This is going to be very embarrassing so please do not comment anything hurtful or unhelpful
I (F21), am from the US and soon to be married to a Japanese national (we were long distance for years, we live together in Tokyo now). My lack of education and job skills is making me nervous for the future.
I am on a student language visa. My level is approaching N4. I do not have a degree. I have a part time job and enough savings to make it through another year and a half on my own.
I am wondering where I should go education/career wise from here. My family never went to college so I have no idea how to navigate it. We plan on living in Tokyo at least for the next few years but I wonder if it would be smarter to return home and attend college there.

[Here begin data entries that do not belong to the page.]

(** * LineupLogic: the projection-and-recommendation engine of backend/app/main.py

    A shallow embedding of the schedule resolver, the team schedule cache,
    the projection calculator and the waiver recommendation loop, with the
    properties the specification states about them.

    Modelling conventions.
    - Python [str] values are [string]s of ASCII characters; [strip] and
      [upper] act on the ASCII range.
    - Python [int] is [Z]; Python [float] is [Q] (exact rationals, no NaN and
      no rounding error).
    - An instant is a number of microseconds since the Unix epoch, in UTC.
      A [datetime] holds an instant of the years 1 to 9999, and arithmetic
      on a [datetime] that leaves this range raises [OverflowError], as does
      a [timedelta] of more than 999999999 days.  A calendar day is a day
      number since the epoch, which stands for its [%Y%m%d] text; the day
      numbers of a refresh are taken as they come (a refresh reaches the end
      of the calendar only after millions of answered queries).  One request
      reads one clock value, and the scoreboard answers a given day the same
      way throughout a request.
    - What the program takes from outside is a [World]: the clock, the
      outcome of a scoreboard query for each day, and the behaviour of
      [datetime.fromisoformat].
    - The module-level dictionary [_TEAM_SCHEDULE_CACHE] is a record that is
      threaded through every call, together with a log of the refreshes and
      scoreboard queries that were performed.
    - Exceptions are values: a computation returns [Ok v] or [Raise e] and
      the state it reached. *)

From Stdlib Require Import ZArith QArith List String Ascii Bool Lia.
From stdpp Require Import gmap strings list fin_maps sorting pretty.

Set Warnings "-register-all".

Local Open Scope string_scope.
Local Open Scope Z_scope.

(** ** Strings *)

Module Str.

(** [str.isspace] on the ASCII range: TAB..CR, FS..US and the space. *)
Definition is_space (c : ascii) : bool :=
  let n := nat_of_ascii c in
  ((9 <=? n)%nat && (n <=? 13)%nat) || ((28 <=? n)%nat && (n <=? 32)%nat).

My school recommended to pass the JLPT N3 and attend a senmon gakko (I was thinking business or IT). Others have recommended getting an online degree and some have said I should just skip college and develop other skills.
What would be a solid career path in my situation, or just a job option that can help support my fiancé and I in the next few years?
4 comments
If you marry a Japanese national, you can get a spouse visa which makes you eligible for work anywhere.
I think you should pursue and education that fits your interests above all else. If you plan on being in Japan long term, it may be ok to do your education here compared to back home as you would be close to your spouse and Japanese universities would have decent recognition within Japan albeit not so much outside. You can then do as much part time or even remote work to cover some expenses while you study.
You’re still young, focus on getting your N2 first then you will have many options if you have professional level in both EN/JP
Focus on learning Japanese to a professional level first, this will be the key and will solve most of your issue here
Once you get confortable at Japanese you will be able to find a lot of opportunities. Many Japanese companies aren’t over-focused on degrees and are fine to train someone from scratch if you show motivation.
Per exemple : Office jobs, real estate, accounting, import/export etc etc…
Well, youre 21 so you can relax a LOT. I only started my career in IT when I was 24/5 (Graduated Uni at 22, 2 years or so of covid unemployent, before I took a worknig holiday and got an IT position in Tokyo.
Obviously my Japanese was pretty fluent since my ex of 4 years was Japanese, but youll be able to find a position in an international company that will train you from the ground up, don’t worry about it.
I recommend just working a random hotel job in Tokyo for a year to get industry experience in a multilingual environment and practice a tonne of Japanese in the meantime. (Barrier for entry is low for a lot of Hotels luckily and its more significant than working at a supermarket/cafe/bar)
It took me a year and a bit of studying daily for N2, with my method being forcefully memorising the N2 vocabulary on memrise, practicing Kanji writing on my phone with the Kanji Study app, then I just picked up grammar from conversation and roughly reading the PDF of Genki1/2 online once I knew 1000 words or so.
Thank you for the examples, that’s very helpful!
It makes me feel better to know that the main barrier for me is the language and not a degree. I’m not great at studying so I’ll have to develop a new routine to get to the N2 level. I’m struggling with kanji retention right now- my vocabulary is broader than my kanji knowledge so reading is challenging.